/---
(** The list sent in the call number [k] holds the exchanges of the [k]
    responses before it, which were all served in full. *)
Lemma iterate_requests n : ∀ st k a,
  requests (iterate n st).2 !! (length (requests st) + k)%nat = Some a →
  forallb complete (take k (pending st)) = true ∧
  a = messages st ++ concat (map turn (take k (pending st))).
Proof.
  induction n as [|n IH]; intros st k a.
  { simpl. by rewrite lookup_ge_None_2 by lia. }
  assert (Hlast : ∀ seg,
    requests (add_messages seg (sent st)) !! (length (requests st) + k)%nat = Some a →
    forallb complete (take k (pending st)) = true ∧
    a = messages st ++ concat (map turn (take k (pending st)))).
  { intros seg. simpl. rewrite lookup_app_r by lia.
    replace (length (requests st) + k - length (requests st))%nat with k by lia.
    destruct k as [|k]; [|by destruct k]. simpl. intros [= <-].
    by rewrite app_nil_r. }
  rewrite iterate_step. destruct (pending st) as [|r rest] eqn:Hst.
  { rewrite <- (add_messages_nil (sent st)). apply Hlast. }
  destruct (no_tool_calls r) eqn:Hno.
  { rewrite <- (add_messages_nil (sent st)). apply Hlast. }
  destruct (failure (requested r)) as [e|] eqn:Hfail.
  { apply Hlast. }
  set (st1 := add_messages _ (sent st)).
  destruct k as [|k].
  - destruct (iterate_shape n st1) as (segs & _ & _ & _ & Hreq & _).
    rewrite Hreq. subst st1. simpl.
    rewrite <- app_assoc, lookup_app_r by lia.
    replace (length (requests st) + 0 - length (requests st))%nat with 0%nat by lia.
    simpl. intros [= <-]. by rewrite app_nil_r.
  - replace (length (requests st) + S k)%nat with (length (requests st1) + k)%nat
      by (subst st1; simpl; rewrite length_app; simpl; lia).
    intros [Hk ->]%IH. subst st1. simpl in *. rewrite Hst in *. simpl in *.
    rewrite Hk, andb_true_r, <- app_assoc. split; [|done].
    unfold complete. rewrite Hno. simpl. by apply failure_None.
Qed.

(** C6, for requests that dispatch. Every list sent to the engine holds the
    exchanges of all the responses before that call, each served in full:
    progress through only part of a response is never sent. For a response of two
    ToolCallRequests that both dispatch without raising, the next call of
    the engine is sent the earlier list extended by the assistant and tool
    messages of the first request and then those of the second: two tool
    messages, in the order of the requests. *)
Theorem C6_two_requests_two_results init script (max_iterations : Z) :
  let st' := (get_completion_loop max_iterations (initially init script)).2 in
  (∀ k a,
     requests st' !! k = Some a →
     forallb complete (take k script) = true ∧
     a = init ++ concat (map turn (take k script))) ∧
  (∀ k r tc1 tc2,
     script !! k = Some r →
     tool_calls r = Some [tc1; tc2] →
     forallb complete (take k script) = true →
     dispatches tc1 = true →
     dispatches tc2 = true →
     Z.of_nat k + 1 < max_iterations →
     ∃ args1 f1 result1 args2 f2 result2,
       (json_loads (tc_arguments tc1) = Some args1 ∧
        available_functions !! tc_name tc1 = Some f1 ∧
        call_kwargs f1 args1 = Return result1) ∧
       (json_loads (tc_arguments tc2) = Some args2 ∧
        available_functions !! tc_name tc2 = Some f2 ∧
        call_kwargs f2 args2 = Return result2) ∧
       requests st' !! S k =
         Some (init ++ concat (map turn (take k script)) ++
               [assistant_message (tc_id tc1) (tc_name tc1) args1;
                tool_message (tc_id tc1) (tc_name tc1) result1;
                assistant_message (tc_id tc2) (tc_name tc2) args2;
                tool_message (tc_id tc2) (tc_name tc2) result2])).
Proof.
  intros st'. subst st'. unfold get_completion_loop. split.
  - intros k a Ha.
    by apply (iterate_requests (Z.to_nat max_iterations) (initially init script) k a).
  - intros k r tc1 tc2 Hk Hcalls Hrs Htc1 Htc2 Hlen.
    unfold dispatches in Htc1, Htc2.
    destruct (exchange tc1) as [ms1|] eqn:Hex1; [|done].
    destruct (exchange tc2) as [ms2|] eqn:Hex2; [|done].
    destruct (exchange_inv _ _ Hex1) as (args1 & f1 & result1 & ? & ? & ? & ->).
    destruct (exchange_inv _ _ Hex2) as (args2 & f2 & result2 & ? & ? & ? & ->).
    exists args1, f1, result1, args2, f2, result2. do 2 (split; [done|]).
    pose proof (lookup_lt_Some _ _ _ Hk) as Hlt.
    assert (Hturn : turn r = [assistant_message (tc_id tc1) (tc_name tc1) args1;
                              tool_message (tc_id tc1) (tc_name tc1) result1;
                              assistant_message (tc_id tc2) (tc_name tc2) args2;
                              tool_message (tc_id tc2) (tc_name tc2) result2]).
    { unfold turn, requested, exchanges, appended_by. rewrite Hcalls. simpl.
      by rewrite Hex1, Hex2. }
    assert (Hr : complete r = true).
    { unfold complete, no_tool_calls, requested, dispatches. rewrite Hcalls. simpl.
      by rewrite Hex1, Hex2. }
    set (rs := take k script ++ [r]).
    assert (Hscript : script = rs ++ drop (S k) script).
    { subst rs. rewrite <- app_assoc. symmetry. by apply take_drop_middle. }
    assert (Hcomplete : forallb complete rs = true).
    { subst rs. rewrite forallb_app, Hrs. simpl. by rewrite Hr. }
    assert (Hrslen : length rs = S k).
    { subst rs. rewrite length_app, length_take. simpl. lia. }
    replace (Z.to_nat max_iterations)
      with (length rs + S (Z.to_nat max_iterations - S (length rs)))%nat by lia.
    rewrite (iterate_turns rs (drop (S k) script)); [|done|by simpl].
    destruct (iterate_shape (S (Z.to_nat max_iterations - S (length rs)))
                (advance rs (drop (S k) script) (initially init script)))
      as (segs & _ & Hne & _ & Hreq & _).
    rewrite Hreq. simpl. destruct segs as [|seg segs]; [by destruct Hne|].
    simpl. rewrite lookup_app_r; rewrite length_snapshots, length_map, Hrslen; [|lia].
    replace (S k - S k)%nat with 0%nat by lia. simpl.
    subst rs. rewrite map_app, concat_app. simpl. by rewrite Hturn, app_nil_r.
Qed.

End LoopProperties.

(** *** The two tools *)

Lemma MOCK_DB_truthy product_id record :
  MOCK_DB !! product_id = Some record → truthy record = true.
Proof.
  unfold MOCK_DB. intros Hrecord.
  repeat (apply lookup_insert_Some in Hrecord as [[_ <-]|[_ Hrecord]]; [done|]).
  by rewrite lookup_empty in Hrecord.
Qed.

(** C7. get_product_info returns the stored record for an identifier of the
    table (the Bluetooth Speaker record for "101"), and returns the payload
    with the key "error", without raising, for every identifier absent from
    the table ("999" among them): every string, and every other hashable value. *)
Theorem C7_get_product_info :
  get_product_info (PyStr "101")
  = Return (PyDict [("name", PyStr "Bluetooth Speaker");
                    ("description", PyStr "Portable speaker with deep bass");
                    ("price", PyFloat "59.99")]) ∧
  (∀ product_id record,
     MOCK_DB !! product_id = Some record →
     get_product_info (PyStr product_id) = Return record) ∧
  (∀ product_id,
     hashable product_id = true →
     (∀ s, product_id = PyStr s → MOCK_DB !! s = None) →
     get_product_info product_id = Return (PyDict [("error", PyStr "Product not found")])) ∧
  get_product_info (PyStr "999") = Return (PyDict [("error", PyStr "Product not found")]).
Proof.
  split; [done|]. split; [|split; [|done]].
  - intros product_id record Hrecord. unfold get_product_info. simpl.
    by rewrite Hrecord, (MOCK_DB_truthy _ _ Hrecord).
  - intros product_id Hhash Habsent. unfold get_product_info.
    destruct product_id; try done. simpl. by rewrite Habsent.
Qed.

(** C8. For every identifier absent from the discount table, get_discount
    returns the payload with discount_percentage 0 and no error key: the
    payload it would build for a stored discount of 0. *)
Theorem C8_get_discount_unknown_is_zero :
  (∀ product_id,
     hashable product_id = true →
     (∀ s, product_id = PyStr s → MOCK_DISCOUNTS !! s = None) →
     get_discount product_id = Return (PyDict [("discount_percentage", PyInt 0)])) ∧
  (∀ product_id discount,
     MOCK_DISCOUNTS !! product_id = Some discount →
     get_discount (PyStr product_id)
     = Return (PyDict [("discount_percentage", PyInt discount)])) ∧
  get_discount (PyStr "999") = Return (PyDict [("discount_percentage", PyInt 0)]).
Proof.
  split; [|split; [|done]].
  - intros product_id Hhash Habsent. unfold get_discount.
    destruct product_id; try done. simpl. by rewrite Habsent.
  - intros product_id discount Hd. unfold get_discount. simpl. by rewrite Hd.
Qed.

(** ** Properties of HW3/mcp-server.py *)

Section ReadabilityProperties.
Context {Char : Type} (isspace : Char → bool).

Lemma split_from_whitespace (s : list Char) :
  forallb isspace s = true → HW3.split_from isspace [] s = [].
Proof.
  induction s as [|c s IH]; [done|]. simpl.
  intros [-> Hs]%andb_true_iff. by apply IH.
Qed.

(** C10. analyze_readability returns a report for every text: the divisor of
    the average, max(word_count, 1), is at least 1, so the division never
    raises ZeroDivisionError. For the empty text and for a text of
    whitespace only the report counts 0 words. *)
Theorem C10_analyze_readability_total (content : list Char) :
  let word_count := Z.of_nat (length (HW3.split isspace content)) in
  (1 ≤ Z.max word_count 1)%Z ∧
  (∃ avg_word_length,
     HW3.truediv (HW3.sum_len (HW3.split isspace content)) (Z.max word_count 1)
     = Return avg_word_length) ∧
  (∃ report, HW3.analyze_readability isspace content = Return report) ∧
  (forallb isspace content = true →
   HW3.analyze_readability isspace content
   = Return (HW3.newline +:+ "Word Count: 0" +:+ HW3.newline +:+
             "Reading Level: 8th grade" +:+ HW3.newline +:+
             "Clarity: Good" +:+ HW3.newline)).
Proof.
  intros word_count.
  assert (Hdiv : ∃ avg,
    HW3.truediv (HW3.sum_len (HW3.split isspace content)) (Z.max word_count 1)
    = Return avg).
  { unfold HW3.truediv. destruct (Z.eqb_spec (Z.max word_count 1) 0) as [Hz|_]; [lia|].
    by eexists. }
  split; [lia|]. split; [done|]. split.
  - destruct Hdiv as [avg Havg]. unfold HW3.analyze_readability.
    fold word_count. rewrite Havg. by eexists.
  - intros Hws. unfold HW3.analyze_readability, HW3.split.
    by rewrite split_from_whitespace.
Qed.

End ReadabilityProperties.

(** ** The claims on concrete runs *)

Section Runs.
Import ExampleJson.
#[local] Existing Instance json.

Lemma C1_returns_first_answer_witness :
  let script := [asks [call_info; call_discount]; answer] in
  get_completion_loop 10 (initially prompt script)
  = (Return answer, sent (advance [asks [call_info; call_discount]] [answer]
                                  (initially prompt script))).
Proof.
  intros script.
  apply (proj1 (C1_returns_first_answer prompt script answer 10)
               [asks [call_info; call_discount]] []).
  - reflexivity.
  - vm_compute. reflexivity.
  - reflexivity.
  - simpl. lia.
Defined.

(** The first response asks for a tool outside the registry and the second
    carries no ToolCallRequests: the run raises instead of returning it. *)
Lemma C1_counterexample :
  let script := [asks [call_price]; answer] in
  script !! 1%nat = Some answer ∧
  no_tool_calls answer = true ∧
  no_tool_calls (asks [call_price]) = false ∧
  (get_completion_loop 10 (initially prompt script)).1 = Raise (KeyError "get_price") ∧
  (get_completion_loop 10 (initially prompt script)).1 ≠ Return answer.
Proof. vm_compute. repeat split. discriminate. Qed.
\---
Work item >>
Count every line that holds the word "PyStr" in the entries, and state the result alone.

Task solution >>
10